Peter J. Kindlmann pjk at design.eng.yale.edu
Tue Jul 26 22:17:26 EDT 2005


Dear Colleagues -

With travels and various other preoccupations I haven't been sending 
you many EAS-INFO mailings. Probably not a problem for you.

This article touches on an interesting issue. As the personal files 
and downloads on our computers ever expand, how do they do so in 
relation to any larger organizational principles, like those of 
libraries? Mostly not. Instead our computers become a mini-universe 
of materials at various levels of (dis)organization, with operating 
system tools like the new Spotlight feature in Mac OS 10.4 proposing 
to be a miniGoogle. This article considers the situation in larger 
terms, such as "Lifetime Personal Webspaces" 
<http://www.educause.edu/apps/eq/eqm04/eqm0441.asp?bhcp=1>.

All best,  --PJK

-- 
(from CIT Infobits -- June 2005)
<http://www.unc.edu/cit/infobits/>

PERSONAL DIGITAL LIBRARIES

Academics have always amassed large collections of personal research
materials: journals, letters, clippings, photographs, slides, and
books. Digital capturing, computer storage, and retrieval tools have
made even vaster collections both possible and practical. In "Plenty of
Room at the Bottom? Personal Digital Libraries and Collections" (D-LIB
MAGAZINE, vol. 11, no. 6, June 2005), Neil Beagrie looks at the impact
that growth of personal libraries will have on individuals and the
libraries in their institutions. He envisions the need for more
services to help control, protect, organize, and present these
materials. And he suggests that more formal networking can make
personal collections a part of the larger body of materials available
to researchers. The article is available online at
http://www.dlib.org/dlib/june05/beagrie/06beagrie.html.

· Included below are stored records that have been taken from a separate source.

(** * Smart parking service: pricing rule and request handlers

    A shallow embedding of [ee.py]: the five tables of the schema, the
    pricing helper [calculate_price] and the five route handlers, with the
    properties of the design document proved about them.

    Conventions.
    - A Python [float] is a binary64 value: Rocq's primitive [float], with
      the operations in the order the source applies them.  A JSON number
      stands for the binary64 value read for it; what a [Float] column keeps
      of it is [Float_column].
    - A request body is the value [request.get_json()] returned: a [json]
      value; a JSON object is a finite map from strings.
    - A handler is a computation over the committed database that either
      returns a response or raises a Python exception; nothing is written
      before [db.session.commit()].
    - Collaborators outside the file (the geodesic distance and the
      exceptions it raises on locations it cannot read, the storage engine's
      treatment of values outside a column's type) are the fields of the
      class [Collaborators]: every theorem holds for any of them. *)

From Stdlib Require Import ZArith Bool String DecimalString Floats.
From stdpp Require Import gmap strings list.

Set Warnings "-inexact-float,-register-all".

Open Scope Z_scope.

(** ** JSON values and Python exceptions *)

Inductive json : Type :=
| JNull
| JBool (b : bool)
| JNum (f : float)
| JStr (s : string)
| JArr (l : list json)
| JObj (m : gmap string json).

Inductive exn : Type :=
| KeyError (key : string)
| TypeError
| AttributeError
| ValueError
| OverflowError
| IntegrityError
| StatementError.

Inductive result (A : Type) : Type :=
| Ok (a : A)
| Raise (e : exn).
Arguments Ok {A} a.
Arguments Raise {A} e.

#[global] Instance result_ret : MRet result := λ A a, Ok a.
#[global] Instance result_bind : MBind result := λ A B k r,
  match r with
  | Ok a => k a
  | Raise e => Raise e
  end.

(** [value is None] *)
Definition is_None (v : json) : bool :=
  match v with JNull => true | _ => false end.

(** [d[key]]: a missing key raises [KeyError]; a value that is not a dict
    cannot be indexed by a string. *)
Definition getitem (d : json) (key : string) : result json :=
  match d with
  | JObj m =>
      match m !! key with
      | Some v => Ok v
      | None => Raise (KeyError key)
      end
  | _ => Raise TypeError
  end.

(** [d.get(key, default)]: only a dict has the method. *)
Definition get (d : json) (key : string) (default : json) : result json :=
  match d with
  | JObj m =>
      match m !! key with
      | Some v => Ok v
      | None => Ok default
      end
  | _ => Raise AttributeError
  end.

(** ** The schema (lines 15-42) *)

Module Emission.
Record t : Type := mk { id : Z; co2 : float; nox : float; car_id : Z }.
End Emission.

Module Car.
Record t : Type :=
  mk { id : Z; residence_location : json; current_location : json }.
End Car.

Module CarPricing.
Record t : Type := mk { id : Z; car_id : Z; pricing_id : Z; price : float }.
End CarPricing.

Module Pricing.
Record t : Type := mk { id : Z; parking_space_id : Z }.
End Pricing.

Module ParkingSpace.
Record t : Type := mk { id : Z; location : json; status : bool }.
End ParkingSpace.

(** The committed database: one list of rows per table, in insertion order. *)
Record Store : Type := mkStore {
  cars : list Car.t;
  emissions : list Emission.t;
  parking_spaces : list ParkingSpace.t;
  pricings : list Pricing.t;
  car_pricings : list CarPricing.t
}.

Definition empty_store : Store := mkStore [] [] [] [] [].

(** [db.relationship('Emission', backref='car', uselist=False)] *)
Definition Car_emission (db : Store) (car : Car.t) : option Emission.t :=
  List.find (λ e, Emission.car_id e =? Car.id car) (emissions db).

(** [db.relationship('Pricing', backref='parking_space', uselist=False)] *)
Definition ParkingSpace_pricing (db : Store) (space : ParkingSpace.t)
  : option Pricing.t :=
  List.find (λ p, Pricing.parking_space_id p =? ParkingSpace.id space)
            (pricings db).

(** [Car.query.get(pk)], for the key a query-string value denotes *)
Definition Car_query_get (db : Store) (pk : Z) : option Car.t :=
  List.find (λ c, Car.id c =? pk) (cars db).

(** the row of the space table stored under a key, if any *)
Definition ParkingSpace_row (db : Store) (pk : Z) : option ParkingSpace.t :=
  List.find (λ s, ParkingSpace.id s =? pk) (parking_spaces db).

(** the integers the storage engine can bind: 64 bits, signed *)
Definition sqlite_integer (n : Z) : bool :=
  (- 2 ^ 63 <=? n) && (n <? 2 ^ 63).

(** [ParkingSpace.query.get(pk)], for the Python [int] of the route: a key
    the engine cannot bind raises [OverflowError] *)
Definition ParkingSpace_query_get (db : Store) (pk : Z)
  : result (option ParkingSpace.t) :=
  if sqlite_integer pk then Ok (ParkingSpace_row db pk)
  else Raise OverflowError.

(** An integer primary key left unset takes one more than the largest key in
    use, starting from 1. *)
Definition next_id (ids : list Z) : Z := 1 + foldr Z.max 0 ids.

(** ** Collaborators outside the source *)

Class Collaborators : Type := {
  (** [geodesic(coord1, coord2).km]: the distance in kilometres, or the
      exception raised on a location that cannot be read as a point; stored
      locations are not validated *)
  geodesic_km : json → json → result float;
  (** what a [Boolean] column makes of a value that is neither null nor a
      JSON boolean ([None]: the statement is refused) *)
  Boolean_other : json → option bool;
  (** what a [Float] column makes of a value that is neither null nor a
      JSON number ([None]: the statement is refused) *)
  Float_other : json → option float;
  (** the primary key a query-string value denotes, if any *)
  pk_of_string : string → option Z
}.

(** ** Pricing (lines 54-81) *)

Section PricingRule.
Context `{Collaborators}.

Definition calculate_distance (coord1 coord2 : json) : result float :=
  geodesic_km coord1 coord2.

Definition calculate_price (db : Store) (parking_space : ParkingSpace.t)
    (car : Car.t) : result (option float) :=
  let base_price := 10.0%float in
  let price := base_price in
  if negb (ParkingSpace.status parking_space) then Ok None
  else
    car_to_spot_distance ←
      calculate_distance (Car.current_location car)
                         (ParkingSpace.location parking_space);
    let price :=
      if (car_to_spot_distance <? 2.0)%float then (price - 2.0)%float
      else price in
    residence_to_spot_distance ←
      calculate_distance (Car.residence_location car)
                         (ParkingSpace.location parking_space);
    let price :=
      if (residence_to_spot_distance <? 2.0)%float then (price - 2.0)%float
      else price in
    match Car_emission db car with
    | None => Raise AttributeError
    | Some emission =>
        let price :=
          (price + (Emission.co2 emission + Emission.nox emission) * 0.1)%float in
        Ok (Some price)
    end.

End PricingRule.

(** ** Handlers as computations over the database *)

Definition M (A : Type) : Type := Store → result A * Store.

#[global] Instance M_ret : MRet M := λ A a db, (Ok a, db).
#[global] Instance M_bind : MBind M := λ A B k m db,
  match m db with
  | (Ok a, db') => k a db'
  | (Raise e, db') => (Raise e, db')
  end.

(** a pure step that may raise *)
Definition lift {A : Type} (r : result A) : M A := λ db, (r, db).

(** a read of the committed state *)
Definition query {A : Type} (f : Store → A) : M A := λ db, (Ok (f db), db).

(** a read of the committed state that may raise *)
Definition read {A : Type} (f : Store → result A) : M A := λ db, (f db, db).

(** ** Response bodies *)

Module SpaceJson.
Record t : Type :=
  mk { id : Z; location : json; status : string; price : option float }.
End SpaceJson.

Module CarJson.
Record t : Type :=
  mk { id : Z; co2_emission : float; nox_emission : float;
       residence_location : json; current_location : json }.
End CarJson.

Inductive body : Type :=
| ErrorBody (error : string)
| SpaceBody (space : SpaceJson.t)
| SpaceListBody (spaces : list SpaceJson.t)
| CarListBody (cars : list CarJson.t)
| IdBody (id : Z).

(** [return jsonify(body), code] *)
Definition response : Type := body * Z.

(** [ParkingSpace.serialize] (lines 44-51).  [Pricing] declares no [price]
    attribute, so the branch taken when a pricing row exists raises. *)
Definition serialize (self : ParkingSpace.t) : M SpaceJson.t :=
  price ← read (λ db,
    match ParkingSpace_pricing db self with
    | Some pricing => Raise AttributeError
    | None => Ok None
    end);
  mret (SpaceJson.mk (ParkingSpace.id self) (ParkingSpace.location self)
          (if ParkingSpace.status self then "available" else "not available")
          price).

(** ** Columns and commits *)

Section Service.
Context `{Collaborators}.

(** [PickleType, nullable=False] *)
Definition PickleType_column (v : json) : result json :=
  if is_None v then Raise IntegrityError else Ok v.

(** [Boolean, nullable=False]; on insert an unset value takes the column's
    [default] *)
Definition Boolean_column (default : option bool) (v : json) : result bool :=
  match v with
  | JBool b => Ok b
  | JNull =>
      match default with
      | Some b => Ok b
      | None => Raise IntegrityError
      end
  | _ =>
      match Boolean_other v with
      | Some b => Ok b
      | None => Raise StatementError
      end
  end.

(** what the engine keeps of a number: a zero of either sign is kept as
    the integer 0 and read back as [0.0] *)
Definition Float_stored (f : float) : float :=
  if (f =? 0)%float then 0%float else f.

(** [Float, nullable=False]; the engine binds a NaN as NULL *)
Definition Float_column (v : json) : result float :=
  match v with
  | JNum f =>
      if (f =? f)%float then Ok (Float_stored f) else Raise IntegrityError
  | JNull => Raise IntegrityError
  | _ =>
      match Float_other v with
      | Some f => Ok f
      | None => Raise StatementError
      end
  end.

(** lines 107-112: [ParkingSpace(...)], [db.session.add], [db.session.commit] *)
Definition insert_parking_space (location status : json) : M ParkingSpace.t :=
  λ db,
  match (s ← Boolean_column (Some true) status;
         l ← PickleType_column location;
         mret (l, s)) with
  | Ok (l, s) =>
      let new_space :=
        ParkingSpace.mk (next_id (ParkingSpace.id <$> parking_spaces db)) l s in
      (Ok new_space,
       mkStore (cars db) (emissions db) (parking_spaces db ++ [new_space])
               (pricings db) (car_pricings db))
  | Raise e => (Raise e, db)
  end.

(** lines 128-129: [parking_space.status = status], [db.session.commit];
    the result is the refreshed object *)
Definition update_status (parking_space : ParkingSpace.t) (status : json)
  : M ParkingSpace.t := λ db,
  match Boolean_column None status with
  | Ok b =>
      let set (s : ParkingSpace.t) :=
        ParkingSpace.mk (ParkingSpace.id s) (ParkingSpace.location s) b in
      (Ok (set parking_space),
       mkStore (cars db) (emissions db)
               ((λ s, if ParkingSpace.id s =? ParkingSpace.id parking_space
                      then set s else s) <$> parking_spaces db)
               (pricings db) (car_pricings db))
  | Raise e => (Raise e, db)
  end.

(** lines 148-159: [Car(...)], [Emission(..., car=new_car)], two
    [db.session.add] and one [db.session.commit]: both rows or none *)
Definition insert_car_with_emission
    (residence_location current_location co2 nox : json) : M Car.t := λ db,
  match (r ← PickleType_column residence_location;
         c ← PickleType_column current_location;
         x ← Float_column co2;
         y ← Float_column nox;
         mret (r, c, x, y)) with
  | Ok (r, c, x, y) =>
      let new_car := Car.mk (next_id (Car.id <$> cars db)) r c in
      let new_emission :=
        Emission.mk (next_id (Emission.id <$> emissions db)) x y
                    (Car.id new_car) in
      (Ok new_car,
       mkStore (cars db ++ [new_car]) (emissions db ++ [new_emission])
               (parking_spaces db) (pricings db) (car_pricings db))
  | Raise e => (Raise e, db)
  end.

D-Lib Magazine [ISSN: 1082-9873] covers innovation and research in
digital libraries. D-Lib is published, online and free of charge,
eleven times a year by the Corporation for National Research
Initiatives (CNRI) and is sponsored by the Defense Advanced Research
Projects Agency (DARPA). For more information, contact: D-Lib Magazine,
c/o Corporation for National Research Initiatives, 1895 Preston White
Drive, Reston, VA 20191 USA; tel: 703-620-8990; fax: 703-620-0913;
email: dlib at cnri.reston.va.us; Web: http://www.dlib.org/.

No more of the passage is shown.